/---

Lemma backfilled_spec (r : row) u w : r !! "id"%string = Some (VUuid u) → r !! "workspace_id"%string = Some (VUuid w) →
  ∃ v, correlation_of audits r v ∧ backfilled r = <["correlation_id"%string := v]> r.
Proof.
  intros Hid Hw. unfold backfilled. set (r1 := <[_ := VNull]> r).
  assert (∀ x, x ≠ "correlation_id"%string → r1 !! x = r !! x) as Hr1 by (intros x Hx; unfold r1; by rewrite lookup_insert_ne).
  assert (∀ e, e ∈ audits → (selects created_where e = true ∧ key_of created_join.*1 e = key_of created_join.*2 r1
    ∧ is_Some (key_of created_join.*2 r1)) ↔ creates e r) as Hsel.
  { intros e He. destruct (Haudits e He) as (_ & _ & Hu). rewrite created_spec; [|done|exists w, u; by rewrite !Hr1].
    unfold creates. by rewrite !Hr1. }
  unfold assign at 2, assigned_from. set (found := filter _ audits).
  assert (∀ e, e ∈ found ↔ e ∈ audits ∧ creates e r) as Hfound.
  { intros e. unfold found. rewrite list_elem_of_filter. pose proof (Hsel e). tauto. }
  destruct (first_row ["occurred_at"; "id"]%string found) as [e|] eqn:E; cbn [mbind option_bind].
  - pose proof (first_row_elem _ _ _ E) as He. apply Hfound in He as [He Hc]. destruct (Haudits e He) as (_ & (c & Hcor) & _).
    rewrite Hcor. exists (VUuid c). split.
    + left. exists e. split_and!; [done|done| |done]. intros e' He' Hc'. eapply first_row_least; [|exact E|by apply Hfound].
      apply Forall_forall. intros x Hx. apply Hfound in Hx as [Hx _]. by apply Haudits.
    + unfold assign, assigned. rewrite (selects_null _ _ (VUuid c)) by (by rewrite lookup_insert_eq).
      change (eqv (VUuid c) VNull) with false. cbn iota. unfold r1. by rewrite insert_insert_eq.
  - exists (VUuid u). split.
    + right. split; [|done]. intros e He Hc. assert (e ∈ found) as Hin by (by apply Hfound). unfold first_row in E.
      destruct found as [|x found']; [by apply not_elem_of_nil in Hin|]. cbn [foldr] in E. destruct (foldr _ _ found'); [destruct (row_le _ _ _) in E|]; done.
    + unfold assign, assigned. rewrite (selects_null _ _ VNull) by (unfold r1; by rewrite lookup_insert_eq).
      rewrite eqv_refl. cbn [eval_term]. rewrite Hr1 by done. rewrite Hid. unfold r1. by rewrite insert_insert_eq.
Qed.
End backfill.

(** The rows after the statements of the migration. *)
Lemma execute_rows o s s' (d d' : contents) : execute o (Database.mk s d) = Some (Database.mk s' d') → apply_rows o s d = Some d'.
Proof. unfold execute. cbn. intros E. apply bind_Some in E as (? & _ & E). apply bind_Some in E as (? & Er & E). by injection E as _ ->. Qed.
Lemma add_column_rows table c column s (d d' : contents) : apply_rows (op.add_column table (c, column)) s d = Some d' →
  d' = <[table := (λ r, <[c := default VNull (sa.server_default column)]> r) <$> rows_in d table]> d.
Proof. cbn. intros E. apply bind_Some in E as (rows & Hrows & E). obind. by rewrite (rows_in_lookup _ _ _ Hrows). Qed.

Lemma run_correlation_rows s s' (d d' : contents) : executes Run_correlation.upgrade (Database.mk s d) = Some (Database.mk s' d') →
  d' = <["runs"%string := backfilled (rows_in d "audit_events") <$> rows_in d "runs"]> d.
Proof.
  intros E. unfold Run_correlation.upgrade in E. cbn [executes] in E.
  apply bind_Some in E as ([s1 d1] & E1 & E). apply execute_rows, add_column_rows in E1.
  apply bind_Some in E as ([s2 d2] & E2 & E). apply execute_rows in E2. apply bind_Some in E2 as (_ & _ & E2). apply update_rows_some in E2.
  apply bind_Some in E as ([s3 d3] & E3 & E). apply execute_rows in E3. apply bind_Some in E3 as (_ & _ & E3). apply update_rows_some in E3.
  apply bind_Some in E as ([s4 d4] & E4 & E). apply execute_rows in E4. apply bind_Some in E4 as (_ & _ & E4). injection E4 as E4.
  apply bind_Some in E as ([s5 d5] & E5 & E). apply execute_rows in E5. apply bind_Some in E5 as (_ & _ & E5). injection E5 as E5.
  injection E as _ E. rewrite <- E, <- E5, <- E4, E3, E2, E1.
  rewrite !rows_in_insert, !insert_insert_eq. f_equal. rewrite <- !list_fmap_compose. apply list_fmap_ext. intros i r _.
  unfold backfilled, compose. unfold rows_in at 1. by rewrite lookup_insert_ne.
Qed.

#[local] Transparent column_at.
Lemma column_at_rows n (d : contents) table c column r : valid (Database.mk (schema_at n) d) → column_at n table c = Some column →
  r ∈ rows_in d table → ∃ columns, row_ok columns r = true ∧ columns !! c = Some column.
Proof.
  intros Hv Hc Hr. apply valid_complete in Hv as [_ Hcom]. unfold column_at in Hc. apply bind_Some in Hc as (T & HT & Hc).
  exists (Table.columns T). split; [by eapply complete_row_ok|done].
Qed.

#[local] Opaque column_at.
Lemma uuid_at n (d : contents) table c r : valid (Database.mk (schema_at n) d) → column_at n table c = required sa.Uuid →
  r ∈ rows_in d table → ∃ u, r !! c = Some (VUuid u).
Proof.
  intros Hv Hc Hr. destruct (column_at_rows _ _ _ _ _ _ Hv Hc Hr) as (columns & Hrow & Hcol).
  exact (uuid_value _ _ _ _ Hrow Hcol eq_refl eq_refl).
Qed.
Lemma time_at n (d : contents) table c r : valid (Database.mk (schema_at n) d) → column_at n table c = required sa.DateTime →
  r ∈ rows_in d table → ∃ t, r !! c = Some (VDateTime t).
Proof.
  intros Hv Hc Hr. destruct (column_at_rows _ _ _ _ _ _ Hv Hc Hr) as (columns & Hrow & Hcol).
  exact (time_value _ _ _ _ Hrow Hcol eq_refl eq_refl).
Qed.
Lemma audits_dated (d : contents) : valid (Database.mk (schema_at 8) d) → ∀ e, e ∈ rows_in d "audit_events" →
  dated e ∧ (∃ u, e !! "correlation_id"%string = Some (VUuid u))
  ∧ ∃ u v, e !! "workspace_id"%string = Some (VUuid u) ∧ e !! "resource_id"%string = Some (VUuid v).
Proof.
  intros Hv e He. pose proof correlation_columns as (Hid & Hws & Hres & Hcor & Hocc & _).
  destruct (uuid_at _ _ _ _ _ Hv Hid He) as [u Hu], (time_at _ _ _ _ _ Hv Hocc He) as [t Ht].
  destruct (uuid_at _ _ _ _ _ Hv Hws He) as [w Hw], (uuid_at _ _ _ _ _ Hv Hres He) as [x Hx].
  split; [exists t, u; split; [exact Ht|exact Hu]|]. split; [exact (uuid_at _ _ _ _ _ Hv Hcor He)|]. exists w, x. split; [exact Hw|exact Hx].
Qed.

(** C40. The migration that gives runs a correlation gives every run the correlation of the
    first successful audit row that records its creation, by time and then identifier, and
    its own identifier where there is none; it changes nothing else. *)
Theorem correlations_backfilled (now : instant) (d : contents) : valid (Database.mk (schema_at 8) d) →
  ∃ d', executes (Run_correlation.upgrade) (Database.mk (schema_at 8) d) = Some (Database.mk (schema_at 9) d')
    ∧ (∀ table, table ≠ "runs"%string → d' !! table = d !! table)
    ∧ Forall2 (λ r r', ∃ v, correlation_of (rows_in d "audit_events") r v ∧ r' = <["correlation_id"%string := v]> r)
        (rows_in d "runs") (rows_in d' "runs").
Proof.
  intros Hv. destruct (upgrades_succeed now 8 _ d eq_refl Hv) as (d' & Hd' & _). exists d'. split; [exact Hd'|].
  pose proof (run_correlation_rows _ _ _ _ Hd') as ->. split; [intros t Ht; by rewrite lookup_insert_ne|]. rewrite rows_in_insert.
  pose proof correlation_columns as (_ & _ & _ & _ & _ & Hrid & Hrws).
  assert (∀ r, r ∈ rows_in d "runs" → ∃ v, correlation_of (rows_in d "audit_events") r v
    ∧ backfilled (rows_in d "audit_events") r = <["correlation_id"%string := v]> r) as Hall.
  { intros r Hr. destruct (uuid_at _ _ _ _ _ Hv Hrid Hr) as [u Hu], (uuid_at _ _ _ _ _ Hv Hrws Hr) as [w Hw].
    eapply backfilled_spec; [|exact Hu|exact Hw]. intros e He. exact (audits_dated _ Hv e He). }
  clear -Hall. induction (rows_in d "runs") as [|r rows IH]; constructor; [by apply Hall; set_solver|]. apply IH. intros; apply Hall; set_solver.
Qed.

(** ** A database *)

Module MigrationScenario.
#[local] Transparent schema_at.
Definition s8 : Schema.t := schema_at 8.

(** Rows by table, the columns that are left out NULL. *)
Definition contents_of (s : Schema.t) (given : list (string * list (string * value))) : contents :=
  map_imap (λ table T, Some (inserted T <$> (snd <$> filter (λ tv, tv.1 = table) given))) (Schema.tables s).

Local Open Scope string_scope.
Definition id (n : positive) : string * value := ("id", VUuid n).
Definition in_workspace : string * value := ("workspace_id", VUuid 2).
Definition created : string * value := ("created_at", VDateTime 0).
Definition created_by : string * value := ("created_by_user_id", VUuid 1).
Definition run (n : positive) : string * list (string * value) := ("runs",
  [id n; in_workspace; created; ("actor_user_id", VUuid 1); ("capability_id", VUuid 5); ("capability_version_id", VUuid 6);
   ("connection_id", VUuid 3); ("connection_version_id", VUuid 4); ("connection_control_epoch", VInteger 1);
   ("capability_status_epoch", VInteger 1); ("protocol_revision", VString "2025-06-18"); ("status", VString "queued");
   ("arguments_expires_at", VDateTime 10); ("deadline", VDateTime 10); ("cancellation_requested", VBoolean false);
   ("updated_at", VDateTime 0)]).
Definition given : list (string * list (string * value)) := [
  ("users", [id 1; created; ("oidc_issuer", VString "issuer"); ("oidc_subject", VString "subject")]);
  ("workspaces", [id 2; created; ("name", VString "team")]);
  ("server_connections", [id 3; in_workspace; created; created_by; ("name", VString "tools"); ("lifecycle", VString "active");
     ("verified_version_id", VUuid 4); ("control_epoch", VInteger 1); ("refresh_generation", VInteger 0)]);
  ("server_connection_versions", [id 4; in_workspace; created; created_by; ("connection_id", VUuid 3); ("sequence", VInteger 1);
     ("endpoint_url", VString "https://tools.example"); ("transport", VString "streamable_http"); ("policy_version", VString "1")]);
  ("capabilities", [id 5; in_workspace; created; ("connection_id", VUuid 3); ("tool_identity", VString "search");
     ("enabled_version_id", VUuid 6); ("status", VString "enabled"); ("status_epoch", VInteger 1)]);
  ("capability_versions", [id 6; in_workspace; created; ("capability_id", VUuid 5); ("sequence", VInteger 1);
     ("display_name", VString "Search"); ("input_schema", VJson (Json.Dict [])); ("metadata_digest", VString "digest");
     ("schema_supported", VBoolean true)]);
  run 7; run 8;
  ("audit_events", [id 9; in_workspace; ("actor_user_id", VUuid 1); ("action", VString "run.created"); ("resource_type", VString "run");
     ("resource_id", VUuid 7); ("outcome", VString "succeeded"); ("correlation_id", VUuid 10); ("occurred_at", VDateTime 0)])].
Definition d8 : contents := contents_of s8 given.

Definition check (s : Schema.t) (d : contents) : bool :=
  bool_decide (dom d = dom (Schema.tables s)) && forallb (consistent s d) (elements (dom (Schema.tables s))).
Lemma check_complete s d : check s d = true → complete s d.
Proof.
  unfold check. rewrite andb_true_iff, bool_decide_eq_true, forallb_in. intros [Hd H]. split; [done|]. intros t Ht. apply H.
  by apply elem_of_elements, elem_of_dom.
Qed.
Lemma d8_check : check s8 d8 = true.
Proof. by vm_compute. Qed.
#[local] Opaque schema_at.

Lemma schema_at_ok n R : versions !! n = Some R → schema_ok (schema_at n) → schema_ok (schema_at (S n)).
Proof. intros H Hs. destruct (revision_facts 0 n R H) as (Hu & _). by eapply apply_schemas_ok. Qed.
Lemma s8_ok : schema_ok (schema_at 8).
Proof.
  do 8 (eapply schema_at_ok; [done|]). change (schema_at 0) with Schema.empty. apply schema_empty_ok.
Qed.
Lemma d8_valid : valid (Database.mk (schema_at 8) d8).
Proof. apply valid_complete. split; [exact s8_ok|]. apply check_complete. exact d8_check. Qed.
End MigrationScenario.

Lemma correlations_backfilled_witness :
  ∃ d', executes (Run_correlation.upgrade) (Database.mk (schema_at 8) MigrationScenario.d8) = Some (Database.mk (schema_at 9) d')
    ∧ (∀ table, table ≠ "runs"%string → d' !! table = MigrationScenario.d8 !! table)
    ∧ Forall2 (λ r r', ∃ v, correlation_of (rows_in MigrationScenario.d8 "audit_events") r v ∧ r' = <["correlation_id"%string := v]> r)
        (rows_in MigrationScenario.d8 "runs") (rows_in d' "runs").
Proof. exact (correlations_backfilled 0 MigrationScenario.d8 MigrationScenario.d8_valid). Defined.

\---

WHAT YOU WILL DO: When a line in the material above contains the word "Transparent", copy that line out.

WRITTEN REPLY:
#[local] Transparent column_at.
#[local] Transparent schema_at.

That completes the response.